Читайте также:  Синдром дефицита внимания у детей до 2 лет

Взаимоотношения с абонентом

Если консультант «зафиксирован» на ситуации, которую предлагает
абонент, он перестает уделять внимание тем процессам, которые
происходят непосредственно между ним и его собеседником. И именно
симптомы «сгорания» могут свидетельствовать о некоторых
особенностях этого взаимодействия. В свою очередь, понимание этих
особенностей будет способствовать более продуктивному, более
рациональному расходу сил во время консультирования.
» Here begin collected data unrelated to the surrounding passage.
(** C15. Over any sequence of requests and quotes on the legacy track, whatever
    they return: no intent or event disappears and the order an intent describes
    never changes; its status follows the transitions of the new track, a
    terminal one is final; an intent that is not a TWAP plan is triggered
    exactly when it has its one trigger event, and a TWAP plan is never fired by
    a quote or a request of this track. *)
Theorem legacy_life (w0 w : world P) (Hclean : pending w0 = durable w0) (Hstart : legacy_ok (durable w0))
    (Hrun : rtc legacy_step w0 w) :
  legacy_ok (durable w) /\ trigger_events (durable w0) ⊆ trigger_events (durable w) /\
  forall i r, legacy_intents (durable w0) !! i = Some r -> exists r', legacy_intents (durable w) !! i = Some r' /\
    same_legacy_order r r' /\ rtc status_step (l_status r) (l_status r') /\
    (l_status r ∈ TERMINAL_STATUSES -> l_status r' = l_status r) /\
    (LegacyRepo.is_twap r = true -> l_status r' = "triggered" -> l_status r = "triggered") /\
    (LegacyRepo.is_twap r = false ->
       (l_status r' = "triggered" <-> exists k g, trigger_events (durable w) !! k = Some g /\ g_trade_intent_id g = i /\
          forall k' g', trigger_events (durable w) !! k' = Some g' -> g_trade_intent_id g' = i -> k' = k)).
Proof.
  assert (Hall : both (legacy_state (durable w0)) w).
  { assert (H0 : both (legacy_state (durable w0)) w0).
    { unfold both. rewrite Hclean. assert (legacy_state (durable w0) (durable w0)); [|done].
      split; [done|]. split; [|done]. intros i r Hr. by exists r. }
    revert H0. generalize (durable w0) as d0. clear Hclean Hstart. intros d0. induction Hrun as [|a b c Hab _ IH]; [done|].
    intros Ha. apply IH. by apply (legacy_step_state d0 a). }
  destruct Hall as [[Hok [Hev Hsub]] _]. split; [done|]. split; [done|].
  intros i r Hr. destruct (Hev i r Hr) as (r' & Hr' & Ho & Hs & Ht). exists r'.
  do 3 (split; [done|]). split; [intros Hterm; by eapply terminal_final|]. split.
  { intros Htw Htr. destruct (Ht Htr) as [?|Hf]; [done|]. by rewrite Htw in Hf. }
  intros Htw. assert (Htw' : LegacyRepo.is_twap r' = false).
  { unfold LegacyRepo.is_twap. by destruct Ho as (_ & _ & -> & _). }
  split.
  - intros Hst. destruct (fired_event _ Hok i r' Hr' Hst Htw') as (k & g & Hg & Hi). exists k, g. do 2 (split; [done|]).
    intros k' g' Hg' Hi'. eapply event_unique; [done..|congruence].
  - intros (k & g & Hg & Hi & _). destruct (event_intent _ Hok k g Hg) as (x & Hx & Hst & _). congruence.
Qed.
А. Поиск «подходящих» чувств.

Один из принципов работы на ТЭПП гласит: консультант должен быть
эмпатичным. При этом «эмпатичность» часто превращается в
качество, которым человек должен обладать независимо от
обстоятельств, подобно цвету волос. На деле, способность к
эмпатии (как сопереживанию и способности «вчувствоваться» в
абонента) у одного и того же консультанта различна в каждой
конкретной ситуации, с каждым конкретным абонентом. Она зависит
от многих обстоятельств: начиная от собственного настроения
консультанта, заканчивая выразительными средствами абонента. При
этом важно иметь ввиду, что состояние консультанта не может быть
идентично состоянию абонента.

Конечно, консультант должен уметь «настраиваться на волну»
абонента. Однако означает ли это, что он должен переживать то же,
что и собеседник? В погоне за эмпатией, которую теперь уже стоит
называть «псевдоэмпатией», консультант забывает о не менее важном
принципе — искренности, — ведь «переживать» несуществующие
чувства означает вводить в заблуждение себя и абонента. Но быть
может, эта ложь «свята», так как она необходима абоненту?

Действительно, разделяя свои чувства с консультантом, абонент
перестает ощущать себя наедине со своими бедами. Одному всегда
труднее. Но ведь «быть вместе» — это не обязательно «переживать
вместе» или «переживать одно и то же». Есть кризисные абоненты,
которые в самый неподходящий момент могут заявить: «Вам все равно
не понять меня». И правы именно они, а не те консультанты,
которые защищая свою «профессиональную честь», пытаются доказать
обратное себе и другим, выжимая из себя соответствующие чувства,
от чего собственно и «сгорают».

Иногда эффективнее и экономичнее может быть искреннее заявление
типа: «Да, действительно, мне трудно понять, что вы испытываете.
Даже если у меня или знакомых были похожие ситуации, все же это
были другие люди и другие обстоятельства… Могли бы вы подробнее
рассказать то, что происходит с вами?» Услышав такую фразу,
абонент поймет, что на другом конце провода его не пытаются
измерить чужими мерками и принимают уникальность его переживаний.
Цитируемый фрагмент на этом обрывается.